*** MATERIAL SUPPLIED ***
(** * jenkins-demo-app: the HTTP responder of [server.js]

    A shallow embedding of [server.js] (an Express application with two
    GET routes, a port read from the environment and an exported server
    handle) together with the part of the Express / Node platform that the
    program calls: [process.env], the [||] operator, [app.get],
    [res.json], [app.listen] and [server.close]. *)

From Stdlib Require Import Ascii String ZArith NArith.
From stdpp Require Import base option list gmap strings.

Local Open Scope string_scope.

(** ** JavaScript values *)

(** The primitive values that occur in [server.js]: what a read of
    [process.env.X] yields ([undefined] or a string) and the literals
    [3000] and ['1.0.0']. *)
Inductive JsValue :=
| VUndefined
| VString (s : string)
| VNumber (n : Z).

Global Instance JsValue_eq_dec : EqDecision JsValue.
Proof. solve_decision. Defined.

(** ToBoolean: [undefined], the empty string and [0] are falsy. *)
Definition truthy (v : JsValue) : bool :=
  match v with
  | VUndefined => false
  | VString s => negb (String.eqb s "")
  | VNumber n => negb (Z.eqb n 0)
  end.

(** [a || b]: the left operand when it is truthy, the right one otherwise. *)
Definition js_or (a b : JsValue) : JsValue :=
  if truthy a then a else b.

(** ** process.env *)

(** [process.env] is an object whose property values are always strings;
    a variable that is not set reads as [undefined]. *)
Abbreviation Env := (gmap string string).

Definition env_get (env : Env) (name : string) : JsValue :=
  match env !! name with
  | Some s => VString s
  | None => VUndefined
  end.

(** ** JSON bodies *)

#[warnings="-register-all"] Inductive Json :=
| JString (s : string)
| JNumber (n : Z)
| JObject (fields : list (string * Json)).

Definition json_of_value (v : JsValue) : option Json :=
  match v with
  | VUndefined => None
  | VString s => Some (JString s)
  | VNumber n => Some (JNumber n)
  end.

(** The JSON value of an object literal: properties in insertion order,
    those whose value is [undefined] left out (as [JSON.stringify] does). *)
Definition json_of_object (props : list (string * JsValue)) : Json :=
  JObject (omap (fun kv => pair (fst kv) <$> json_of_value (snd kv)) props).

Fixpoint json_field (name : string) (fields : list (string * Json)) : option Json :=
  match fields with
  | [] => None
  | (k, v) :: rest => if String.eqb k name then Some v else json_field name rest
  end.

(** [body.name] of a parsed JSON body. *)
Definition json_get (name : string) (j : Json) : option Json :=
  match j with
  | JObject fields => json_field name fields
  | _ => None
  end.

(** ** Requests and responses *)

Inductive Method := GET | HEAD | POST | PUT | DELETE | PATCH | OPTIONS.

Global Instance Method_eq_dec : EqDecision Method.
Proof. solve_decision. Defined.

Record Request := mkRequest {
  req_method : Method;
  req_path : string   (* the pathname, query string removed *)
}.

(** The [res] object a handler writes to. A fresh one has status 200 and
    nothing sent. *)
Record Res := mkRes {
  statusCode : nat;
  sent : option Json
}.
***
*** MATERIAL SUPPLIED ***
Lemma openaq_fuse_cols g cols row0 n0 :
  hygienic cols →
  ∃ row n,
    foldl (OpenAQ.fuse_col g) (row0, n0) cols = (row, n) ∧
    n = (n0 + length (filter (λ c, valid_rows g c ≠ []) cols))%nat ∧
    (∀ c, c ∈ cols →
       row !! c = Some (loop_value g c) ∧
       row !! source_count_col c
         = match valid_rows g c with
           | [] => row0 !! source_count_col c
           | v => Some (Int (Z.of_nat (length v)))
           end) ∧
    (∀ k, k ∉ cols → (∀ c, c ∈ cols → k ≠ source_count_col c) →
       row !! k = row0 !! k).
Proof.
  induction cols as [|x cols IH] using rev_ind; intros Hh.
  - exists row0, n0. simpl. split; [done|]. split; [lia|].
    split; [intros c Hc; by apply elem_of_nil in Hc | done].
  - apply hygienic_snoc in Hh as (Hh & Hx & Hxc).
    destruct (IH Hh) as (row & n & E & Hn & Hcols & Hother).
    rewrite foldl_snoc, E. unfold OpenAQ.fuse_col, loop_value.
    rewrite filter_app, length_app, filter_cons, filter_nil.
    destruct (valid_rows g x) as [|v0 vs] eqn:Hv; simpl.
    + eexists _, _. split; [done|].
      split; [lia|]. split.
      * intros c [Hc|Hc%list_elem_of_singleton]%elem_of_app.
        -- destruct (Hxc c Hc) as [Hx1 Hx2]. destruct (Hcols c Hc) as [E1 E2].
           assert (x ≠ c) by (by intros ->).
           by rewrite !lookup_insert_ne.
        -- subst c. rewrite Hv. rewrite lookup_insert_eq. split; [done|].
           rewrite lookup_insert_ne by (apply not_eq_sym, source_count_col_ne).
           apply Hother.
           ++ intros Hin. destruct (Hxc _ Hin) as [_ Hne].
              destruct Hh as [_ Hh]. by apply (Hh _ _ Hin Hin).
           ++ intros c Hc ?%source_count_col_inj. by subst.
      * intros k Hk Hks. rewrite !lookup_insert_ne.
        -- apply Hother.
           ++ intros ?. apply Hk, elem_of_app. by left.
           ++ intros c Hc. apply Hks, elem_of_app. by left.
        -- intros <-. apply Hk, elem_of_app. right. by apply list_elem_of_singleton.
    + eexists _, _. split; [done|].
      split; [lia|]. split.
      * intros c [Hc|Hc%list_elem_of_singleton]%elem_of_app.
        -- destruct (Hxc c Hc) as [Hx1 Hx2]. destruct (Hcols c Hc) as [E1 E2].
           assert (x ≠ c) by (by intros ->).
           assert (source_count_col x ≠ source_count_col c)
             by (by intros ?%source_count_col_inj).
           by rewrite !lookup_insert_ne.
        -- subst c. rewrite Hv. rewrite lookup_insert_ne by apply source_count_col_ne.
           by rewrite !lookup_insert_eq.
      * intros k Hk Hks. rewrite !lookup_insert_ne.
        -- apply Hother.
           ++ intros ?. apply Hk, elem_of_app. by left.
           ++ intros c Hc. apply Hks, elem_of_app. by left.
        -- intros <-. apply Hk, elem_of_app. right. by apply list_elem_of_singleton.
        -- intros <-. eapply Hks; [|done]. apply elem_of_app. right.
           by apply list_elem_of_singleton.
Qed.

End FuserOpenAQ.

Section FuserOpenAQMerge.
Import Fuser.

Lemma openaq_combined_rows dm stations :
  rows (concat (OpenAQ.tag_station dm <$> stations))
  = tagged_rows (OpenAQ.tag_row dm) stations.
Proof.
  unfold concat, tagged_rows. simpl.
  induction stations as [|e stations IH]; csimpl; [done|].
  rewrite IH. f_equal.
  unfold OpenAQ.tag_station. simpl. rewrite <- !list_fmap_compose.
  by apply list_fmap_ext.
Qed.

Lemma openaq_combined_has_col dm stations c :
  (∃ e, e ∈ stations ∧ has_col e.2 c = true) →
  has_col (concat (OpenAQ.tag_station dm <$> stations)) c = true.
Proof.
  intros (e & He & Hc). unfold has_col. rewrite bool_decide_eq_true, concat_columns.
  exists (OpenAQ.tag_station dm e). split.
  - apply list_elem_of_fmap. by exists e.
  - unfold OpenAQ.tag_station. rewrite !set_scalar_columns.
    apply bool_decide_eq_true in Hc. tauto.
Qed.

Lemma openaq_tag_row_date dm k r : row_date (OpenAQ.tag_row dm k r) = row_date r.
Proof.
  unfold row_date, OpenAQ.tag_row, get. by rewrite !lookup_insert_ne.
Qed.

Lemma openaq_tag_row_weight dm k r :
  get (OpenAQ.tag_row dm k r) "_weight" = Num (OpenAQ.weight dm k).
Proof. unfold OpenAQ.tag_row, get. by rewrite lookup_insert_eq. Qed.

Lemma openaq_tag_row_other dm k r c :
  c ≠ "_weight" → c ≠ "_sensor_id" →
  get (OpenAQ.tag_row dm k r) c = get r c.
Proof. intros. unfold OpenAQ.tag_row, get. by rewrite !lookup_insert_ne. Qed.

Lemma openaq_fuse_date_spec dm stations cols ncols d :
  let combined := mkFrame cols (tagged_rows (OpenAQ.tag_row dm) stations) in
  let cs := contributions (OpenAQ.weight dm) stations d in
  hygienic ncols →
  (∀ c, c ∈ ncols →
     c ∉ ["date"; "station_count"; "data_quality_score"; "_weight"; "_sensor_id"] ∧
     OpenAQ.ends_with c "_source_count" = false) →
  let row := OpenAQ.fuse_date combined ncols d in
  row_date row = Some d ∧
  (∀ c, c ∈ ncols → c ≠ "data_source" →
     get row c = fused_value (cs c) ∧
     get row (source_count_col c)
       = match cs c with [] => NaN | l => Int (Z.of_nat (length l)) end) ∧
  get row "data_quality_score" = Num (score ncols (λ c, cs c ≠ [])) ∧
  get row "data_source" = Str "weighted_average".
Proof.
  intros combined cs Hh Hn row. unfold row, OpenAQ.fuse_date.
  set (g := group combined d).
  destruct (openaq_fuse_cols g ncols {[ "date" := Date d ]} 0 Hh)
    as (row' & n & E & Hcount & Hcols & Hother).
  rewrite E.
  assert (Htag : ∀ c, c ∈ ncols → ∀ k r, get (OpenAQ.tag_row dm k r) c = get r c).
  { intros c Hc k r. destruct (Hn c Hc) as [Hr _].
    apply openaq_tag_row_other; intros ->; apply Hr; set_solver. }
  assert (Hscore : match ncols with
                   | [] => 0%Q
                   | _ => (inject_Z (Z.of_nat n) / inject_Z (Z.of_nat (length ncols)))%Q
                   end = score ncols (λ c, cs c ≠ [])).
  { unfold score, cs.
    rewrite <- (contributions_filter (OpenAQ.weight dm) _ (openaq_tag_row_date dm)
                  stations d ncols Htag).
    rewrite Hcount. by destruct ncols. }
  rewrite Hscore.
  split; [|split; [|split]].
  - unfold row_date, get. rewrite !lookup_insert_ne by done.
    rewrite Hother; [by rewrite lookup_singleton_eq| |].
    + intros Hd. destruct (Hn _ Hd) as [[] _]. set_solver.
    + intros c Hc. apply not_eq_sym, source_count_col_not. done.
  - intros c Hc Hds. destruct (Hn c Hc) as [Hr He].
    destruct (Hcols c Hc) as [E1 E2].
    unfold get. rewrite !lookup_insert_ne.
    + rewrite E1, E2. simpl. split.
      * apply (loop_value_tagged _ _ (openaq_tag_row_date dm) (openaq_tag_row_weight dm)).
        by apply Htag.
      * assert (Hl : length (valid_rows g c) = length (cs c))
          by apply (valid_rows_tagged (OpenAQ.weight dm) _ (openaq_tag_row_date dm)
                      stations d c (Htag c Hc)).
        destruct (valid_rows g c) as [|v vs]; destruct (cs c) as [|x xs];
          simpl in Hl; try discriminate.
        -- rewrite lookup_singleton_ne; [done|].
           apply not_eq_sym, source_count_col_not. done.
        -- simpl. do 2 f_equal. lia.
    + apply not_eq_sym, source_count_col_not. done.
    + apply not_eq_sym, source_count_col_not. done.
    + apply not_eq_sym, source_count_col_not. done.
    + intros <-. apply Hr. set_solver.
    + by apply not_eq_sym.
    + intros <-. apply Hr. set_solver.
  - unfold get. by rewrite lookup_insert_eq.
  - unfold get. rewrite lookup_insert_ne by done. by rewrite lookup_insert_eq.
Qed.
***
**WORK REQUEST**
Retype exactly the lines of the data above that fall between the line with "(** * jenkins-demo-app: the" and the line with "[res.json], [app.listen] and", inclusive, and add nothing.

**EXERCISE ANSWER**
(** * jenkins-demo-app: the HTTP responder of [server.js]

    A shallow embedding of [server.js] (an Express application with two
    GET routes, a port read from the environment and an exported server
    handle) together with the part of the Express / Node platform that the
    program calls: [process.env], the [||] operator, [app.get],
    [res.json], [app.listen] and [server.close]. *)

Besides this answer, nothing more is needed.